> [Exercise prompt] The entries below contain a stretch that opens with the line containing "(** The storing node and" and closes with the line containing "Context (data : list"; set down that stretch exactly, both ends included, and nothing else.

> [Material supplied]
(** A store up to its uploads. *)
Lemma store_prepared tx w sr w' :
  I (w_state w) → run o (do_store_tessera oc ctx data c tx) w = (Some (Ok sr), w') →
  ∃ addr hdl w2, covers (tessera_chunks e) hdl ∧ I (w_state w2) ∧
    run o (finish_store oc ctx addr data c (tessera_hashes e) hdl) w2 = (Some (Ok sr), w').
Proof.
  intros Hw E. unfold do_store_tessera, best_addr, get in E.
  destruct (num_blocks_ok (length data)) as [nb Hnb]. rewrite Hnb in E. cbn [atomic mbind prog_mbind prog_bind run] in E. rewrite run_bind in E.
  match type of E with context [run o ?q ?v] => set (w1 := v) in E; set (prg := q) in E end.
  assert (I (w_state w1)) as Hw1 by by apply (Ho (w_next w)).
  assert (safely (λ r, ∀ hs hdl, r = Ok (hs, hdl) → ∃ es, mapM_outcome (λ i, encode oc (slice data DEFAULT_BLOCK_SIZE i) c) (seq 0 nb) = Ok es ∧
      hs = [] ++ concat (et_chunk_hashes <$> es) ∧ covers ([] ++ concat (et_chunks <$> es)) hdl) prg) as Hs.
  { apply store_blocks_covers; [|by apply covers_nil]. intros i ei Hi%elem_of_seq Hei.
    rewrite (proj2 (Nat.eqb_neq (length data) 0)) in Hnb by (by destruct data).
    destruct (slice_length data DEFAULT_BLOCK_SIZE nb i Hnb) as [_ Hsl]; [lia|]. by destruct (encoded_hashes oc d p Hc _ ei Hei Hsl) as [Hh _]. }
  destruct (safe_run_log _ _ _ o prg w1 Ho Hw1 Hs) as (r & w2 & log & E1 & Hr & Hw2 & _). rewrite E1 in E.
  destruct r as [[hs hdl]|err|]; [|discriminate E..]. destruct (Hr hs hdl eq_refl) as (es & Hes & -> & Hcov). clear Hr Hs E1.
  assert (e = mkBlocks es DEFAULT_BLOCK_SIZE (length data)) as ->.
  { unfold encode_blocks in He. rewrite Hnb in He. cbn [mbind outcome_mbind] in He. rewrite Hes in He. by injection He as <-. }
  by eexists _, hdl, w2.
Qed.

(** A store that succeeded has sent each chunk to the peers picked for it. *)
Lemma store_uploads tx w sr w' :
  I (w_state w) → run o (do_store_tessera oc ctx data c tx) w = (Some (Ok sr), w') →
  ∀ x a, x ∈ tessera_chunks e → (x, a) ∈ kept → ∃ m, ESent a m ∈ w_log w' ∧ upload x m.
Proof.
  intros Hw E x a Hx Hk. destruct (store_prepared tx w sr w' Hw E) as (addr & hdl & w2 & [Hcov _] & _ & E2).
  destruct (Hcov x a Hx Hk) as (h & Hh & Ha & Hu). exists (di_msg h). split; [|exact Hu].
  destruct (run_bind_inv _ _ _ _ _ _ E2) as (ys & w3 & E3 & E4). eapply run_logged; [exact E4|]. by eapply distributions_sent.
Qed.

Lemma spread_spawned payload peers w r w' n :
  run o (spread ctx peers payload) w = (r, w') → n ∈ peers → has_addresses ctx n = true →
  ∃ m, ESpawned (TaskSend (ni_addresses n) m) ∈ w_log w' ∧ outgoing ctx m ∧ m_payload m = payload.
Proof.
  unfold spread. intros E Hn Ha. assert (n ∈ filter (λ n, has_addresses ctx n = true) peers) as Hin by by apply list_elem_of_filter.
  clear Hn Ha. revert w E Hin. induction (filter _ peers) as [|q l IH]; intros w E Hin; [by apply elem_of_nil in Hin|].
  cbn in E. apply elem_of_cons in Hin as [->|Hin]; [|eapply IH; [exact E|exact Hin]]. eexists. split.
  - eapply run_logged; [exact E|]. cbn [tick w_log]. apply elem_of_app. right. left.
  - split; [by apply outgoing_sign|]. unfold sign. by destruct (signing_bytes _).
Qed.

Lemma spread_manifest_spawned addr h bytes w r w' a :
  (∀ s, I s → announced h a s) → I (w_state w) → run o (spread_manifest ctx addr h bytes) w = (Some r, w') →
  ∃ m, ESpawned (TaskSend [a] m) ∈ w_log w' ∧ outgoing ctx m ∧ m_payload m = PutChunkRequest h bytes.
Proof.
  intros Han Hw (cl & w1 & E1 & (u & w2 & E2 & E3)%run_bind_inv)%run_bind_inv.
  cbn in E1. injection E1 as <- <-. destruct (Han _ (Ho (w_next w) _ Hw)) as (n & Hn & Ha & Haddr).
  destruct (spread_spawned _ _ _ _ _ n E2 Hn Ha) as (m & Hm & Hu). exists m. rewrite Haddr in Hm. split; [by eapply run_logged|exact Hu].
Qed.

(** Awaiting tasks of which none fails records no failure. *)
Definition answered : Prop :=
  (∀ n a m, ∃ resp, net o n a m = Ok resp) ∧ ∀ n l, l ≠ [] → ∃ resp, race_result l (races o n) = Ok resp.
Lemma distributions_answered hdl :
  answered → Forall (λ h, di_addrs h ≠ []) hdl →
  leads o I (results ← join_all hdl (run_distribution []); settle_all ctx (0%nat, []) results) (λ _ s, I s).
Proof.
  intros [Hnet Hrace] Hh. rewrite Forall_forall in Hh. eapply leads_bind.
  - apply (leads_join_all2 o I (λ _ x, ∃ resp, x.2 = Ok resp)). intros h Hin w Hw. specialize (Hh h Hin).
    unfold run_distribution. rewrite bool_decide_eq_false_2 by apply not_elem_of_nil. destruct (di_addrs h) as [|a [|b l]]; [done|..].
    all: eexists _, _; split; [reflexivity|]; split; [|by apply (Ho (w_next w))]; first [apply Hnet|by apply Hrace].
  - intros results. apply leads_pure. intros Hr. clear Hh. generalize (0%nat, @nil NodeId).
    induction Hr as [|h [q r] hdl' l [resp Hq] _ IH]; intros [n failed]; [by apply leads_ret|].
    cbn in Hq. subst r. cbn [settle_all settle]. repeat case_match; apply IH.
Qed.

(** Where no request failed, it has spawned a task that uploads the manifest to the peers closest to its hash. *)
Lemma manifest_spawned tx w sr w' bytes a :
  answered → (∀ s, I s → announced (sha256 bytes) a s) →
  rmp_to_vec (manifest_of (tessera_hashes e) c (length data) DEFAULT_BLOCK_SIZE) = inr bytes →
  I (w_state w) → run o (do_store_tessera oc ctx data c tx) w = (Some (Ok sr), w') →
  ∃ m, ESpawned (TaskSend [a] m) ∈ w_log w' ∧ upload bytes m.
Proof.
  intros HR Han Hb Hw E. destruct (store_prepared tx w sr w' Hw E) as (addr & hdl & w2 & [_ Hne'] & Hw2 & E2).
  destruct (run_bind_inv _ _ _ _ _ _ E2) as (results & w3 & E3 & E4). destruct (run_bind_inv _ _ _ _ _ _ E4) as (acc & w4 & E5 & E6).
  destruct (run_bind_inv _ _ _ _ _ _ E6) as (mh & w5 & E7 & E8). clear E E2 E4 E6.
  destruct (distributions_answered hdl HR Hne' w2 Hw2) as (acc' & w4' & E & Hw4).
  rewrite run_bind, E3, E5 in E. injection E as <- <-. unfold store_manifest in E7. rewrite Hb in E7.
  destruct (run_bind_inv _ _ _ _ _ _ E7) as (r & w6 & E9 & E10).
  destruct (safe_run_log _ _ _ o _ w4 Ho Hw4 (put_local_keeps (λ _, True) (sha256 bytes) bytes Ret ltac:(done)))
    as (r' & w6' & log' & E & _ & Hw6 & _).
  rewrite run_bind, E9 in E. injection E as <- <-.
  assert (w5 = w') as -> by (destruct mh; [exact (f_equal snd E8)|discriminate E8..]).
  destruct r as [[]|err|]; [|injection E10 as <- _; discriminate E8|discriminate E10].
  destruct (run_bind_inv _ _ _ _ _ _ E10) as (u & w7 & E11 & E12). injection E12 as <- <-. by eapply spread_manifest_spawned.
Qed.
End uploaded.
End uploads.

(** ** The journey *)
Lemma filter_length_mono {A} (Q Q' : A → Prop) `{!∀ x, Decision (Q x)} `{!∀ x, Decision (Q' x)} l :
  (∀ x, Q x → Q' x) → (length (filter Q l) ≤ length (filter Q' l))%nat.
Proof.
  intros HQ. induction l as [|x l IH]; [done|]. rewrite !filter_cons. repeat case_decide; cbn [length]; [lia|by exfalso; auto|lia|lia].
Qed.

Section journey.
Context `{Sha256} `{Ed25519} `{RS : ReedSolomon} `{Hex} `{Json (list SocketAddr)}.
Context `{Serde Payload} `{Serde Message} `{ML : SerdeLaws TesseraManifest PM}.
Context (oc : bool) (P : list Z → Prop) (d p : nat) `{!ReedSolomonLaws d p}.
Notation c := (mkConfig (Z.of_nat d) (Z.of_nat p)).
(** The storing node and the retrieving node. *)
Context (from_ctx to_ctx : HandlerContext) (from_o to_o : Oracle).
Context (base : path) (held : list (list Z)) (kept : list (list Z * SocketAddr)).

(** The node has sent [m] to [a], or a task it spawned does. *)
Definition sent_to (log : list effect) (a : SocketAddr) (m : Message) : Prop := ESent a m ∈ log ∨ ESpawned (TaskSend [a] m) ∈ log.
(** At [a] there is a node of this code that the retrieving node can talk to.  It accepts the uploads of [x] that are sent
    to it in [log]; from then on the network takes the retrieving node's requests for [x] to it and its replies back. *)
Definition looks_after (log : list effect) (a : SocketAddr) (x : list Z) : Prop :=
  ∃ B, host_ok P to_ctx B ∧ ∀ m, sent_to log a m → upload from_ctx x m →
    ∃ from w0 ack w, node_ok (h_ctx B) (w_state w0) ∧ host_stores P B [] (w_state w0) ∧
      handles oc B from m w0 ack w ∧ m_payload ack = PutChunkResponse true ∧
      ∀ i req, outgoing to_ctx req → m_payload req = GetChunkRequest (sha256 x) →
        ∃ from w1, since P B w w1 ∧ ∀ r w2, handles oc B from req w1 r w2 → net to_o i a req = Ok r.

(** An upload that was sent makes its host a keeper. *)
Lemma looks_after_keeper log a x m :
  x ≠ [] → P x → sent_to log a m → upload from_ctx x m → looks_after log a x → keeper oc P to_ctx to_o a x.
Proof.
  intros Hne HP Hm Hu (B & HB & Hall). destruct (Hall m Hm Hu) as (from & w0 & ack & w & Hs & Hst & Hh & Hack & Hreq).
  split; [done|]. split; [done|]. exists B, w. split; [done|]. split; [|by intros i req ??; apply Hreq].
  destruct Hu as [_ Hp]. by exists w0, from, m, ack.
Qed.

(** The tessera, the nodes, and the code's surroundings. *)
Context (Hser : ∀ m, is_Some (signing_bytes m)) (Hman : ∀ m, ∃ bytes, rmp_to_vec (A := TesseraManifest) m = inr bytes).
Context (Hc : config_ok d p) (Hinj : one_to_one P).
Context (data : list Z) (e : EncodedBlocks) (Hne : data ≠ []) (Hmax : Z.of_nat (length data) ≤ isize_max).
Context (He : encode_blocks oc data c DEFAULT_BLOCK_SIZE = Ok e) (HP : ∀ x, x ∈ tessera_chunks e → P x).
(** Enough chunks of each block are kept by somebody, or are on the retrieving node's own disk. *)
Context (Hsub : ∀ x, x ∈ kept.*1 → x ∈ tessera_chunks e).
Context (Hk : Forall (λ b, (d ≤ length (filter (λ x, x ∈ held ++ kept.*1) (et_chunks b)))%nat) (eb_blocks e)).
(** The storing node's other tasks keep its invariant; the retrieving node's disk reads back what it holds, and no timeout fires there. *)
Context (Ho : preserves (node_ok from_ctx) from_o) (Hmeet : meets (in_play P) to_o).
Context (Hread : held ≠ [] → ∀ n, f_read (am_fs (ambient to_o n)) = None) (Hdl : ∀ n, am_deadline (ambient to_o n) = None).

Lemma default_block_size_pos : (0 < DEFAULT_BLOCK_SIZE)%nat.
Proof. unfold DEFAULT_BLOCK_SIZE. lia. Qed.

(** The answer to a store, and the body that gave it. *)
Lemma store_answered tx i w sr w' :
  node_ok from_ctx (w_state w) →
  run from_o (handle_command oc from_ctx (StoreTesseraWithProgress data c tx i)) w = (Some (Some (i, Stored (Ok sr))), w') →
  run from_o (do_store_tessera oc from_ctx data c (Some tx)) w = (Some (Ok sr), w') ∧
  ∃ bytes, rmp_to_vec (manifest_of (tessera_hashes e) c (length data) DEFAULT_BLOCK_SIZE) = inr bytes ∧
    sr = mkStored (tessera_hashes e) c (length data) DEFAULT_BLOCK_SIZE (Some (sha256 bytes)).
Proof.
  intros Hw E. destruct (run_bind_inv _ _ _ _ _ _ E) as (r & w1 & E1 & E2). injection E2 as -> ->. split; [done|].
  destruct (safe_run_log _ _ _ from_o _ w Ho Hw (do_store_safe oc (R := nothing) from_ctx (λ _, True) (λ _, True)
    (λ _ _ _ _ _ _ _, Logic.I) d p data (Some tx) Hman Hc Hne (λ _ _, Logic.I))) as (r & w2 & log & E2 & [_ Hr] & _).
  rewrite E1 in E2. injection E2 as <- <-. destruct (Hr sr eq_refl) as (e' & bytes & He' & Hb & ->). rewrite He in He'. injection He' as <-. by exists bytes.
Qed.

(** The hosts of the chunks serve them. *)
Lemma uploads_served (I : NodeState → Prop) tx w sr w' :
  (∀ s, I s → picked from_ctx kept s) → (∀ s s', n_routing_table s' = n_routing_table s → I s → I s') →
  preserves I from_o → I (w_state w) →
  run from_o (do_store_tessera oc from_ctx data c tx) w = (Some (Ok sr), w') →
  (∀ x a, (x, a) ∈ kept → looks_after (w_log w') a x) → ∀ x a, (x, a) ∈ kept → serves to_ctx to_o a x.
Proof.
  intros HI Htab HoI Hw E Hafter x a Hx. assert (x ∈ tessera_chunks e) as Hxe by (apply Hsub, list_elem_of_fmap; by exists (x, a)).
  destruct (tessera_chunks_some oc d p Hc data DEFAULT_BLOCK_SIZE e Hne default_block_size_pos He) as [_ Hchs]. rewrite Forall_forall in Hchs.
  destruct (store_uploads oc from_ctx kept I HI Htab d p from_o data e Hc Hne He HoI tx w sr w' Hw E x a Hxe Hx) as (m & Hm & Hu).
  eapply keeper_serves; [done|done|]. eapply looks_after_keeper; [by apply Hchs|by apply HP|by left|exact Hu|by apply Hafter].
Qed.


End journey.

(** ** A concrete journey *)
(** The host of [Network] takes the uploads of [sample_ctx]; later a node without any chunk asks for two of the three chunks,
    or for the manifest first. *)
Definition refusal : Message := Message_new 1 (replicate 32 1) (replicate 32 1) (mkPow 0 0) (PutChunkResponse false).
Definition taking : Oracle := {|
  ambient := ambient sample_oracle; interfere := λ _ s, s;
  net := λ _ _ m, match replied (handled m host_world).2 with Ok r => Ok r | _ => Ok refusal end;
  races := λ _, [Completed 0 (Ok refusal)]; replies := λ _, Ok () |}.
Definition store_command : Command := StoreTesseraWithProgress sample_data (mkConfig (Z.of_nat 2) (Z.of_nat 1)) 5 1.
Definition stored_run : option reply * world := run taking (handle_command true sample_ctx store_command) (sample_world [host_peer]).
Definition upload_in (e : effect) : option Message :=
  match e with
  | ESent _ m | ESpawned (TaskSend _ m) => match m_payload m with PutChunkRequest _ _ => Some m | _ => None end
  | _ => None
  end.
Definition sent_uploads : list Message := omap upload_in (w_log stored_run.2).
Definition later : Oracle := network sent_uploads.
Definition big_kept : list (list Z * SocketAddr) := [([1; 2], sample_addr 4000); ([4; 0], sample_addr 4000)].
Definition manifest_bytes : list Z := match rmp_to_vec big_manifest with inr b => b | inl _ => [] end.
Definition all_kept : list (list Z * SocketAddr) := (manifest_bytes, sample_addr 4000) :: big_kept.
(** ** [start] *)
(** The saved identity or a new one; here every failure of the store ends the program. *)
Definition start_identity (fuel : nat) (load save : option string) (secret : list Z) (pow_difficulty : Z) (m : MetadataStore)
    : option (MetadataStore * exit (Keypair * PowProof)) :=
  match load_identity load m with
  | Ok (Some (sk, n, d)) => Some (m, Ok (from_secret_bytes sk, mkPow n d))
  | Ok None =>
    let kp := from_secret_bytes secret in
    match pow_generate fuel (public_key_bytes kp) pow_difficulty with
    | None => None
    | Some pow =>
      let '(m, r) := save_identity save m (secret_bytes kp) (nonce pow) (difficulty pow) in
      Some (m, _ ← expect r; Ok (kp, pow))
    end
  | _ => Some (m, Panic)
  end.

(** The default configuration, with the difficulty and the two rates of the environment. *)
Definition start_config (pow_difficulty : Z) (write_rate write_burst : option string) : NodeConfig :=
  let d := NodeConfig_default in
  mkNodeConfig (cfg_k d) (cfg_alpha d) (cfg_max_failures d) (cfg_max_relay_hops d) (cfg_max_relay_payload d)
    (cfg_relay_rate_per_second d) (cfg_relay_rate_burst d) (cfg_provider_ttl d) (cfg_rt_save_interval d)
    (cfg_provider_republish_interval d) pow_difficulty (cfg_command_channel_size d) (cfg_bucket_refresh_interval d)
    (cfg_max_chunks_per_peer d) (default (cfg_write_rate_per_second d) (write_rate ≫= parse_u32))
    (default (cfg_write_rate_burst d) (write_burst ≫= parse_u32)) (cfg_max_concurrent_handlers d)
    (cfg_client_mode d) (cfg_erasure_config d) (cfg_proactive_replication d) (cfg_replication_concurrency d).
(** * script-copilot: the test runner and the LLM client

    A shallow embedding of [testRunner.ts] (running the test command,
    locating and reading the TRX artifact, reconciling it with the exit
    code) and of [llm/client.ts] (the semaphore, the retry loop and the
    timeout of one request), with the properties of the design document
    stated over it. *)

From Stdlib Require Import ZArith NArith Ascii String List Bool Lia.
From stdpp Require Import base tactics option list strings pretty.

Local Set Warnings "-register-all".

Local Open Scope Z_scope.

(** ** JavaScript strings and numbers

    A string is a sequence of code units; the embedding covers the code
    units below 256, one [ascii] each. *)
Module Js.

Definition code (c : ascii) : N := N_of_ascii c.

Definition is_char (x c : ascii) : bool := (code x =? code c)%N.

Definition backslash : ascii := "\"%char.
Definition dquote : ascii := "034"%char.
Definition squote : ascii := "'"%char.

(** [\s] of a regular expression: TAB, LF, VT, FF, CR, SP and NBSP. *)
Definition is_space (c : ascii) : bool :=
  let n := code c in
  ((9 <=? n) && (n <=? 13) || (n =? 32) || (n =? 160))%N.
(** * Lookup/Ibis client connection: a shallow embedding of
      [ibisclient/connection.py] and the properties of its transport layer.

    Python [str] values are modelled as [string], read as the UTF-8 encoding
    of the text (so [urllib.parse.quote] works byte by byte, as it does after
    its own [encode("utf-8")]).  Python dictionaries are insertion-ordered, and
    [urllib.parse.urlencode] depends on that order, so a dictionary is an
    association list with unique keys.  Dictionaries, sessions and connections
    that the code mutates live in an explicit store and are passed around by
    location. *)

From Stdlib Require Import ZArith Ascii String List Lia Bool.
From stdpp Require Import base option list gmap strings pretty.

Local Open Scope Z_scope.

#[local] Arguments String.append !_ _ / : simpl nomatch.

(** ** Strings *)

Module Str.

Definition startswith (p s : string) : bool := String.prefix p s.

Fixpoint last_char (s : string) : option ascii :=
  match s with
  | EmptyString => None
  | String c EmptyString => Some c
  | String _ r => last_char r
  end.

(** [s.endswith(c)] for a one-character suffix. *)
Definition endswith_char (c : ascii) (s : string) : bool :=
  match last_char s with
  | Some c' => if decide (c' = c) then true else false
  | None => false
  end.

(** [s[1:]] *)
Definition tail (s : string) : string :=
  match s with
  | EmptyString => EmptyString
  | String _ r => r
  end.

Fixpoint mem (c : ascii) (s : string) : bool :=
  match s with
  | EmptyString => false
  | String c' r => if decide (c' = c) then true else mem c r
  end.

Fixpoint count (c : ascii) (s : string) : nat :=
  match s with
  | EmptyString => 0%nat
  | String c' r => ((if decide (c' = c) then 1 else 0) + count c r)%nat
  end.

(** [s.replace(a, b)] for single characters. *)
Fixpoint replace_char (a b : ascii) (s : string) : string :=
  match s with
  | EmptyString => EmptyString
  | String c r => String (if decide (c = a) then b else c) (replace_char a b r)
  end.
(** * wordcloud_cli: configuration resolution of the word-cloud command line

    A shallow embedding of [wordcloud/wordcloud_cli.py]: the [FileType]
    stream factory, the argument conversion done by the option parser, and
    [parse_args], which turns the parsed options into the configuration
    handed to the word-cloud generator.

    Text is a list of Unicode code points, as a Python 3 [str] is.  The
    runtime primitives the script calls ([str.strip], [str.split], [int],
    iteration over a text stream) are embedded in [Module Py], following
    CPython 3 (3.6 or later: digit-group underscores are accepted by
    [int]; the optional cap on the number of digits of 3.11 is not
    modelled).

    Scope.  A stream holds the text or the bytes that a read delivers: a
    text stream whose bytes do not decode, for which a read raises
    [UnicodeDecodeError], is not represented.  A command line is a
    sequence of occurrences of the fifteen options that the script
    declares: the [-h]/[--help] option that the parser adds by itself,
    which prints the usage on standard output and exits with status 0, is
    not represented, nor is what the parser rejects before it converts
    any argument. *)

From Stdlib Require Import ZArith NArith Ascii String.
From stdpp Require Import gmap list strings.

#[local] Set Warnings "-clear-no-such-hyp".

Open Scope N_scope.

Abbreviation pystr := (list N).

(** An ASCII literal as a Python string. *)
Definition str (s : string) : pystr := N_of_ascii <$> list_ascii_of_string s.

Module Py.

(** ** Character tables *)

(** [str.isspace] on one code point: the white-space table of CPython
    ([_PyUnicode_IsWhitespace]). *)
Definition isspace (c : N) : bool :=
  ((0x09 <=? c) && (c <=? 0x0D)) || ((0x1C <=? c) && (c <=? 0x20))
  || (c =? 0x85) || (c =? 0xA0) || (c =? 0x1680)
  || ((0x2000 <=? c) && (c <=? 0x200A))
  || (c =? 0x2028) || (c =? 0x2029) || (c =? 0x202F) || (c =? 0x205F)
  || (c =? 0x3000).

(** The C locale's [isspace], the one [PyLong_FromString] uses. *)
Definition c_isspace (c : N) : bool :=
  ((0x09 <=? c) && (c <=? 0x0D)) || (c =? 0x20).

(** The code points of the digit zero of every decimal-digit script
    (general category Nd, Unicode 14); the nine that follow each one are
    its digits one to nine. *)
Definition decimal_zeros : list N :=
  [ 0x30; 0x660; 0x6F0; 0x7C0; 0x966; 0x9E6; 0xA66; 0xAE6; 0xB66; 0xBE6;
    0xC66; 0xCE6; 0xD66; 0xDE6; 0xE50; 0xED0; 0xF20; 0x1040; 0x1090;
    0x17E0; 0x1810; 0x1946; 0x19D0; 0x1A80; 0x1A90; 0x1B50; 0x1BB0;
    0x1C40; 0x1C50; 0xA620; 0xA8D0; 0xA900; 0xA9D0; 0xA9F0; 0xAA50;
    0xABF0; 0xFF10; 0x104A0; 0x10D30; 0x11066; 0x110F0; 0x11136; 0x111D0;
    0x112F0; 0x11450; 0x114D0; 0x11650; 0x116C0; 0x11730; 0x118E0;
    0x11950; 0x11C50; 0x11D50; 0x11DA0; 0x16A60; 0x16AC0; 0x16B50;
    0x1D7CE; 0x1D7D8; 0x1D7E2; 0x1D7EC; 0x1D7F6; 0x1E140; 0x1E2F0;
    0x1E950; 0x1FBF0 ].

(** [Py_UNICODE_TODECIMAL]: the value of a decimal digit, if it is one. *)
Definition todecimal (c : N) : option N :=
  (fun z => c - z) <$>
    List.find (fun z => (z <=? c) && (c <? z + 10)) decimal_zeros.

(** ** [str.strip()] *)

Fixpoint lstrip (s : pystr) : pystr :=
  match s with
  | c :: rest => if isspace c then lstrip rest else s
  | [] => []
  end.

Definition rstrip (s : pystr) : pystr := reverse (lstrip (reverse s)).

Definition strip (s : pystr) : pystr := rstrip (lstrip s).

(** ** [str.split(sep)] for a separator of one character

    [cur] is the field being read.  The result is never empty: a string
    without the separator is its own single field. *)
Fixpoint split_from (sep : N) (cur s : pystr) : list pystr :=
  match s with
  | [] => [cur]
  | c :: rest =>
      if c =? sep then cur :: split_from sep [] rest
      else split_from sep (cur ++ [c]) rest
  end.

Definition split (sep : N) (s : pystr) : list pystr := split_from sep [] s.

(** ** Lines of a text stream

    A stream in universal-newline mode (a file opened in text mode with
    the default [newline=None]) translates [\r\n] and a lone [\r] to
    [\n] in what it delivers.  Iterating a text stream, or [readlines],
    yields the lines of the delivered text, each with its terminating
    [\n], and a last unterminated line if there is one. *)
Fixpoint universal_newlines (s : pystr) : pystr :=
  match s with
  | [] => []
  | c :: rest =>
      if c =? 0x0D then
        0x0A :: match rest with
                | d :: rest' =>
                    if d =? 0x0A then universal_newlines rest'
                    else universal_newlines rest
                | [] => []
                end
      else c :: universal_newlines rest
  end.

Fixpoint lines_from (cur s : pystr) : list pystr :=
  match s with
  | [] => match cur with [] => [] | _ => [cur] end
  | c :: rest =>
      if c =? 0x0A then (cur ++ [c]) :: lines_from [] rest
      else lines_from (cur ++ [c]) rest
  end.

Definition readlines (text : pystr) : list pystr := lines_from [] text.

(** ** [int(s)] for a string, base ten

    [PyLong_FromUnicodeObject]: the string is first rewritten to ASCII
    (code points below 127 stay, a Unicode space becomes a blank, a
    Unicode decimal digit becomes its ASCII digit, anything else becomes
    [?] and ends the buffer), then read by [PyLong_FromString]: blanks, a
    sign, digits with single underscores between them, blanks, end. *)
Fixpoint to_ascii (s : pystr) : pystr :=
  match s with
  | [] => []
  | ch :: rest =>
      if ch <? 127 then ch :: to_ascii rest
      else if isspace ch then 0x20 :: to_ascii rest
      else match todecimal ch with
           | Some d => (0x30 + d) :: to_ascii rest
           | None => [0x3F]
           end
  end.

Fixpoint skip_c_space (s : pystr) : pystr :=
  match s with
  | c :: rest => if c_isspace c then skip_c_space rest else s
  | [] => []
  end.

> [Result]
(** The storing node and the retrieving node. *)
Context (from_ctx to_ctx : HandlerContext) (from_o to_o : Oracle).
Context (base : path) (held : list (list Z)) (kept : list (list Z * SocketAddr)).

(** The node has sent [m] to [a], or a task it spawned does. *)
Definition sent_to (log : list effect) (a : SocketAddr) (m : Message) : Prop := ESent a m ∈ log ∨ ESpawned (TaskSend [a] m) ∈ log.
(** At [a] there is a node of this code that the retrieving node can talk to.  It accepts the uploads of [x] that are sent
    to it in [log]; from then on the network takes the retrieving node's requests for [x] to it and its replies back. *)
Definition looks_after (log : list effect) (a : SocketAddr) (x : list Z) : Prop :=
  ∃ B, host_ok P to_ctx B ∧ ∀ m, sent_to log a m → upload from_ctx x m →
    ∃ from w0 ack w, node_ok (h_ctx B) (w_state w0) ∧ host_stores P B [] (w_state w0) ∧
      handles oc B from m w0 ack w ∧ m_payload ack = PutChunkResponse true ∧
      ∀ i req, outgoing to_ctx req → m_payload req = GetChunkRequest (sha256 x) →
        ∃ from w1, since P B w w1 ∧ ∀ r w2, handles oc B from req w1 r w2 → net to_o i a req = Ok r.

(** An upload that was sent makes its host a keeper. *)
Lemma looks_after_keeper log a x m :
  x ≠ [] → P x → sent_to log a m → upload from_ctx x m → looks_after log a x → keeper oc P to_ctx to_o a x.
Proof.
  intros Hne HP Hm Hu (B & HB & Hall). destruct (Hall m Hm Hu) as (from & w0 & ack & w & Hs & Hst & Hh & Hack & Hreq).
  split; [done|]. split; [done|]. exists B, w. split; [done|]. split; [|by intros i req ??; apply Hreq].
  destruct Hu as [_ Hp]. by exists w0, from, m, ack.
Qed.

(** The tessera, the nodes, and the code's surroundings. *)
Context (Hser : ∀ m, is_Some (signing_bytes m)) (Hman : ∀ m, ∃ bytes, rmp_to_vec (A := TesseraManifest) m = inr bytes).
Context (Hc : config_ok d p) (Hinj : one_to_one P).
Context (data : list Z) (e : EncodedBlocks) (Hne : data ≠ []) (Hmax : Z.of_nat (length data) ≤ isize_max).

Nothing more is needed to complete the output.